## WHAT THE EXERCISE ASKS
If "IsSelectedColumn" shows up in a line of the material, return that line.

## EXTRACTED MATERIAL

Record Stream := mkStream {
  s_Name : string;
  s_Namespace : string;
  s_Schema : gmap string Property;
  s_SupportedSyncModes : GoSet SyncMode;
  s_AvailableUpdateTypes : list UpdateType;
  s_SourceDefinedPrimaryKey : GoSet string;
  s_AvailableCursorFields : GoSet string;
  s_AdditionalProperties : string;
  s_CursorField : string;
  s_SyncMode : SyncMode;
  s_DestinationDatabase : string;
  s_DestinationTable : string;
  s_DefaultStreamProperties : option DefaultProperties
}.

Record FilterCondition := mkCondition { Column : string; Operator : string; CondValue : any }.
(** [Conditions] is a slice that may be nil. *)
Record FilterConfig := mkFilter { LogicalOperator : string; Conditions : option (list FilterCondition) }.

Record SelectedColumns := mkSelected { Columns : list string; SyncNewColumns : bool }.

Record StreamMetadata := mkMetadata {
  ChunkColumn : string;
  PartitionRegex : string;
  StreamName : string;
  AppendMode : bool;
  Normalization : bool;
  m_UpdateType : string;
  UseSourceColumnNames : bool;
  m_Filter : string;
  m_FilterConfig : option FilterConfig;
  m_SelectedColumns : option SelectedColumns;
  DedupKeys : option (list string)
}.

Record ConfiguredStream := mkConfigured { Metadata : StreamMetadata; StreamOf : Stream }.

(** Field assignments of the sources. *)
Definition set_SupportedSyncModes (v : GoSet SyncMode) (s : Stream) : Stream :=
  mkStream (s_Name s) (s_Namespace s) (s_Schema s) v (s_AvailableUpdateTypes s) (s_SourceDefinedPrimaryKey s)
    (s_AvailableCursorFields s) (s_AdditionalProperties s) (s_CursorField s) (s_SyncMode s)
    (s_DestinationDatabase s) (s_DestinationTable s) (s_DefaultStreamProperties s).
Definition set_PrimaryKey (v : GoSet string) (s : Stream) : Stream :=
  mkStream (s_Name s) (s_Namespace s) (s_Schema s) (s_SupportedSyncModes s) (s_AvailableUpdateTypes s) v
    (s_AvailableCursorFields s) (s_AdditionalProperties s) (s_CursorField s) (s_SyncMode s)
    (s_DestinationDatabase s) (s_DestinationTable s) (s_DefaultStreamProperties s).
Definition set_CursorFields (v : GoSet string) (s : Stream) : Stream :=
  mkStream (s_Name s) (s_Namespace s) (s_Schema s) (s_SupportedSyncModes s) (s_AvailableUpdateTypes s)
    (s_SourceDefinedPrimaryKey s) v (s_AdditionalProperties s) (s_CursorField s) (s_SyncMode s)
    (s_DestinationDatabase s) (s_DestinationTable s) (s_DefaultStreamProperties s).
Definition set_Schema (v : gmap string Property) (s : Stream) : Stream :=
  mkStream (s_Name s) (s_Namespace s) v (s_SupportedSyncModes s) (s_AvailableUpdateTypes s)
    (s_SourceDefinedPrimaryKey s) (s_AvailableCursorFields s) (s_AdditionalProperties s) (s_CursorField s)
    (s_SyncMode s) (s_DestinationDatabase s) (s_DestinationTable s) (s_DefaultStreamProperties s).
Definition set_SyncMode (v : SyncMode) (s : Stream) : Stream :=
  mkStream (s_Name s) (s_Namespace s) (s_Schema s) (s_SupportedSyncModes s) (s_AvailableUpdateTypes s)
    (s_SourceDefinedPrimaryKey s) (s_AvailableCursorFields s) (s_AdditionalProperties s) (s_CursorField s) v
    (s_DestinationDatabase s) (s_DestinationTable s) (s_DefaultStreamProperties s).
Definition set_CursorField (v : string) (s : Stream) : Stream :=
  mkStream (s_Name s) (s_Namespace s) (s_Schema s) (s_SupportedSyncModes s) (s_AvailableUpdateTypes s)
    (s_SourceDefinedPrimaryKey s) (s_AvailableCursorFields s) (s_AdditionalProperties s) v (s_SyncMode s)
    (s_DestinationDatabase s) (s_DestinationTable s) (s_DefaultStreamProperties s).
Definition set_Destination (db table : string) (s : Stream) : Stream :=
  mkStream (s_Name s) (s_Namespace s) (s_Schema s) (s_SupportedSyncModes s) (s_AvailableUpdateTypes s)
    (s_SourceDefinedPrimaryKey s) (s_AvailableCursorFields s) (s_AdditionalProperties s) (s_CursorField s)
    (s_SyncMode s) db table (s_DefaultStreamProperties s).
Definition set_Defaults (v : option DefaultProperties) (s : Stream) : Stream :=
  mkStream (s_Name s) (s_Namespace s) (s_Schema s) (s_SupportedSyncModes s) (s_AvailableUpdateTypes s)
    (s_SourceDefinedPrimaryKey s) (s_AvailableCursorFields s) (s_AdditionalProperties s) (s_CursorField s)
    (s_SyncMode s) (s_DestinationDatabase s) (s_DestinationTable s) v.
Definition set_AvailableUpdateTypes (v : list UpdateType) (s : Stream) : Stream :=
  mkStream (s_Name s) (s_Namespace s) (s_Schema s) (s_SupportedSyncModes s) v
    (s_SourceDefinedPrimaryKey s) (s_AvailableCursorFields s) (s_AdditionalProperties s) (s_CursorField s)
    (s_SyncMode s) (s_DestinationDatabase s) (s_DestinationTable s) (s_DefaultStreamProperties s).
Definition set_m_UpdateType (v : string) (m : StreamMetadata) : StreamMetadata :=
  mkMetadata (ChunkColumn m) (PartitionRegex m) (StreamName m) (AppendMode m) (Normalization m) v
    (UseSourceColumnNames m) (m_Filter m) (m_FilterConfig m) (m_SelectedColumns m) (DedupKeys m).
Definition set_m_SelectedColumns (v : option SelectedColumns) (m : StreamMetadata) : StreamMetadata :=
  mkMetadata (ChunkColumn m) (PartitionRegex m) (StreamName m) (AppendMode m) (Normalization m) (m_UpdateType m)
    (UseSourceColumnNames m) (m_Filter m) (m_FilterConfig m) v (DedupKeys m).

(** ** The legacy filter expression

    The regular expression is anchored at both ends, so a match is a parse of the
    whole text.  Matching follows the leftmost-first rule: [P A] lists the ways to
    match a prefix, most preferred first, each with what is left.  Every character
    the pattern stops at is ASCII, so bytes and characters give the same parses. *)
Definition P (A : Type) : Type := string → list (A * string).

Definition p_ret {A} (a : A) : P A := λ s, [(a, s)].
Definition p_bind {A B} (p : P A) (f : A → P B) : P B := λ s, p s ≫= λ r, f r.1 r.2.
Definition p_alt {A} (p q : P A) : P A := λ s, p s ++ q s.
Definition p_fail {A} : P A := λ _, [].
Notation "x <-- p ;; q" := (p_bind p (λ x, q)) (at level 100, p at next level, right associativity) : olake_scope.
Notation "p <||> q" := (p_alt p q) (at level 85, right associativity) : olake_scope.

(** A greedy [c*]: longest first. *)
Fixpoint p_many (c : ascii → bool) (s : string) : list (string * string) :=
  match s with
  | EmptyString => [("", "")]
  | String a s' => if c a then ((λ r, (String a r.1, r.2)) <$> p_many c s') ++ [("", s)] else [("", s)]
  end.
Definition p_many1 (c : ascii → bool) : P string := λ s,
  match s with
  | EmptyString => []
  | String a s' => if c a then (λ r, (String a r.1, r.2)) <$> p_many c s' else []
  end.
Definition p_lit (l : string) : P string := λ s, if HasPrefix s l then [(l, TrimPrefix s l)] else [].
Definition p_opt (l : string) : P string := p_lit l <||> p_ret "".

Definition is_digit (a : ascii) : bool := in_range 48 57 (byte_of a).
Definition is_word (a : ascii) : bool :=
  in_range 97 122 (byte_of a) || in_range 65 90 (byte_of a) || is_digit a || (byte_of a =? 95).
Definition is_blank (a : ascii) : bool :=
  let b := byte_of a in (b =? 9) || (b =? 10) || (b =? 12) || (b =? 13) || (b =? 32).
Definition quote : string := String (ascii_of 34) "".
Definition not_quote (a : ascii) : bool := negb (byte_of a =? 34).

Definition p_space : P string := p_many is_blank.
(** Groups 1 and 2 (or 6 and 7): the quoted or the bare column name. *)
Definition p_column : P (string * string) :=
  (_ <-- p_lit quote;; c <-- p_many not_quote;; _ <-- p_lit quote;; p_ret (c, ""))
  <||> (w <-- p_many1 is_word;; p_ret ("", w)).
Definition p_operator : P string :=
  p_lit ">=" <||> p_lit "<=" <||> p_lit "!=" <||> p_lit ">" <||> p_lit "<" <||> p_lit "=".
Definition p_value : P string :=
  (q <-- p_lit quote;; v <-- p_many not_quote;; q' <-- p_lit quote;; p_ret (q +:+ v +:+ q'))
  <||> (m <-- p_opt "-";; i <-- p_many1 is_digit;; d <-- p_lit ".";; f <-- p_many1 is_digit;; p_ret (m +:+ i +:+ d +:+ f))
  <||> (m <-- p_opt "-";; i <-- p_many1 is_digit;; p_ret (m +:+ i))
  <||> (d <-- p_lit ".";; f <-- p_many1 is_digit;; p_ret (d +:+ f))
  <||> p_many1 is_word.
Definition p_condition : P (string * string * string * string) :=
  c <-- p_column;; _ <-- p_space;; o <-- p_operator;; _ <-- p_space;; v <-- p_value;; p_ret (c.1, c.2, o, v).
(** [(?i:w)] on an ASCII word. *)
Fixpoint p_fold (w : string) : P string := λ s,
  match w with
  | EmptyString => [("", s)]
  | String a w' =>
      match s with
      | EmptyString => []
      | String b s' => if byte_of a =? lower_rune (byte_of b)
                       then (λ r, (String b r.1, r.2)) <$> p_fold w' s' else []
      end
  end.
Definition p_end : P unit := λ s, if String.eqb s "" then [(tt, s)] else [].
Definition no_tail : string * (string * string * string * string) := ("", ("", "", "", "")).
Definition FilterRegex : P ((string * string * string * string) * (string * (string * string * string * string))) :=
  c1 <-- p_condition;;
  _ <-- p_space;;
  tail <-- ((l <-- (p_fold "and" <||> p_fold "or");; _ <-- p_space;; c2 <-- p_condition;; p_ret (l, c2)) <||> p_ret no_tail);;
  _ <-- p_space;; _ <-- p_end;;
  p_ret (c1, tail).

Definition condition_of (c : string * string * string * string) : FilterCondition :=
  let '(q, w, o, v) := c in mkCondition (ExtractColumnName [q; w]) o (AString v).

(** ** stream.go *)
Section Streams.
Context `{GoHash string} `{GoRange}.

Definition NewStream (prefix name namespace : string) (sourceDatabase : option string) : Stream :=
  let '(db, table) := GenerateDestinationDetails prefix namespace name sourceDatabase in
  mkStream name namespace NewTypeSchema (NewSet []) [] (NewSet []) (NewSet []) "" "" "" db table None.

Definition Stream_ID (s : Stream) : string := StreamIdentifier (s_Name s) (s_Namespace s).
Definition WithSyncMode (s : Stream) (modes : list SyncMode) : Stream :=
  set_SupportedSyncModes (foldl (λ st m, Insert st [m]) (s_SupportedSyncModes s) modes) s.
Definition WithPrimaryKey (s : Stream) (keys : list string) : Stream :=
  set_PrimaryKey (foldl (λ st k, Insert st [k]) (s_SourceDefinedPrimaryKey s) keys) s.
Definition WithCursorField (s : Stream) (columns : list string) : Stream :=
  set_CursorFields (foldl (λ st c, Insert st [c]) (s_AvailableCursorFields s) columns) s.
Definition WithSchema (s : Stream) (schema : gmap string Property) : Stream := set_Schema schema s.
Definition UpsertField (s : Stream) (column : string) (typ : DataType) (nullable isOlakeColumn : bool) : Stream :=
  let types := [typ] ++ (if nullable then [Null] else []) in
  set_Schema (AddTypes (s_Schema s) column isOlakeColumn types) s.
Definition Wrap (s : Stream) : ConfiguredStream :=
  mkConfigured (mkMetadata "" "" "" false false "" false "" None None None) s.
Definition StreamsToMap (streams : list Stream) : gmap string Stream :=
  foldl (λ m s, <[Stream_ID s := s]> m) ∅ streams.

(** ** stream_configured.go *)
Implicit Types (s : ConfiguredStream).
Definition ID s : string := Stream_ID (StreamOf s).
Definition Name s : string := s_Name (StreamOf s).
Definition Namespace s : string := s_Namespace (StreamOf s).
Definition GetSyncMode s : SyncMode := s_SyncMode (StreamOf s).

Definition GetUnSelectedColumnsSet s (columns : list string) : GoSet string :=
  match columns with
  | [] => NewSet []
  | _ =>
      let selected := NewSet columns in
      foldl (λ u kv, if Exists selected kv.1 then u else Insert1 u kv.1) (NewSet []) (range (s_Schema (StreamOf s)))
  end.

Definition RetainSelectedColumns s (data : gmap string any) : gmap string any :=
  match m_SelectedColumns (Metadata s) with
  | None => data
  | Some sel =>
      match Columns sel with
      | [] => data
      | cols =>
          if SyncNewColumns sel
          then Range (λ d col, delete col d) data (GetUnSelectedColumnsSet s cols)
          else foldl (λ d kv, if Exists (NewSet cols) kv.1 then d else delete kv.1 d) data (range data)
      end
  end.

Definition ResolveColumnName s (key : string) : string :=
  if UseSourceColumnNames (Metadata s) then key else Reformat key.

Definition reformatColumns s (columnsSet : GoSet string) : GoSet string :=
  foldl (λ out col, Insert1 out (ResolveColumnName s col)) (NewSet []) (Array columnsSet).

Definition IsSelectedColumn s (col : string) : bool :=
  match m_SelectedColumns (Metadata s) with
  | None => true
  | Some sel =>
      match Columns sel with
      | [] => true
      | cols =>
          if SyncNewColumns sel
          then negb (Exists (reformatColumns s (GetUnSelectedColumnsSet s cols)) col)
          else Exists (reformatColumns s (NewSet cols)) col
      end
  end.

Definition naming s : StreamNaming := {| IsSelected := IsSelectedColumn s; ResolveName := ResolveColumnName s |}.

Definition GetDestinationDatabase s (icebergDB : option string) : string :=
  if negb (String.eqb (s_DestinationDatabase (StreamOf s)) "") then Reformat (s_DestinationDatabase (StreamOf s))
  else match icebergDB with
       | Some db => if negb (String.eqb db "") then db else s_Namespace (StreamOf s)
       | None => s_Namespace (StreamOf s)
       end.
Definition GetDestinationTable s : string :=
  Ternary (String.eqb (s_DestinationTable (StreamOf s)) "") (s_Name (StreamOf s)) (s_DestinationTable (StreamOf s)).
Definition GetPartitionRegex s : string := PartitionRegex (Metadata s).

(** Primary and secondary cursor; [Split] returns at least one field. *)
Definition Cursor s : string * string :=
  match Split ":" (s_CursorField (StreamOf s)) with
  | [] => ("", "")
  | [primary] => (primary, "")
  | primary :: secondary :: _ => (primary, secondary)
  end.

Definition conditions_list (fc : FilterConfig) : list FilterCondition := default [] (Conditions fc).

(** The second half of [GetFilter]: the legacy string filter. *)
Definition legacy_filter s : result (FilterConfig * bool) :=
  let filter := TrimSpace (m_Filter (Metadata s)) in
  if String.eqb filter "" then Ok (mkFilter "" None, true)
  else match FilterRegex filter with
       | [] => Err "invalid filter format"
       | ((c1, (logicalOp, c2)), _) :: _ =>
           let conditions := [condition_of c1] ++ (if String.eqb logicalOp "" then [] else [condition_of c2]) in
           Ok (mkFilter logicalOp (Some conditions), true)
       end.

Definition GetFilter s : result (FilterConfig * bool) :=
  match m_FilterConfig (Metadata s) with
  | Some fc =>
      if Normalization (Metadata s) && (0 <? Z.of_nat (length (conditions_list fc)))
      then Ok (mkFilter (Reformat (LogicalOperator fc)) (Conditions fc), false)
      else legacy_filter s
  | None => legacy_filter s
  end.

Definition Validate s (source : Stream) : result unit :=
  if negb (Exists (s_SupportedSyncModes source) (s_SyncMode (StreamOf s))) then Err "invalid sync mode"
  else
    _ ← (if String.eqb (s_SyncMode (StreamOf s)) INCREMENTAL then
           let '(primaryCursor, secondaryCursor) := Cursor s in
           if negb (Exists (s_AvailableCursorFields source) primaryCursor) then Err "invalid cursor field"
           else if negb (String.eqb secondaryCursor "") && negb (Exists (s_AvailableCursorFields source) secondaryCursor)
           then Err "invalid secondary cursor field"
           else Ok tt
         else Ok tt);
    if ProperSubsetOf (s_SourceDefinedPrimaryKey source) (s_SourceDefinedPrimaryKey (StreamOf s))
    then Err "differnce found with primary keys" else Ok tt.

Definition ResolveUpsertOp s : bool :=
  negb (AppendMode (Metadata s)) && (0 <? Z.of_nat (length (default [] (DedupKeys (Metadata s))))).

Definition GetUpdateType s : UpdateType :=
  if ResolveUpsertOp s then UpdateTypePosition
  else if String.eqb (m_UpdateType (Metadata s)) "" then UpdateTypeEquality
  else m_UpdateType (Metadata s).

Definition ValidateUpdateType s : result unit :=
  if AppendMode (Metadata s) then Ok tt
  else
    let available := s_AvailableUpdateTypes (StreamOf s) in
    if String.eqb (m_UpdateType (Metadata s)) "" && (0 <? Z.of_nat (length available))
    then Err "update mode not set"
    else ValidateAgainst (GetUpdateType s) available.

End Streams.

## RESULT FOR THIS TASK
Definition IsSelectedColumn s (col : string) : bool :=
Definition naming s : StreamNaming := {| IsSelected := IsSelectedColumn s; ResolveName := ResolveColumnName s |}.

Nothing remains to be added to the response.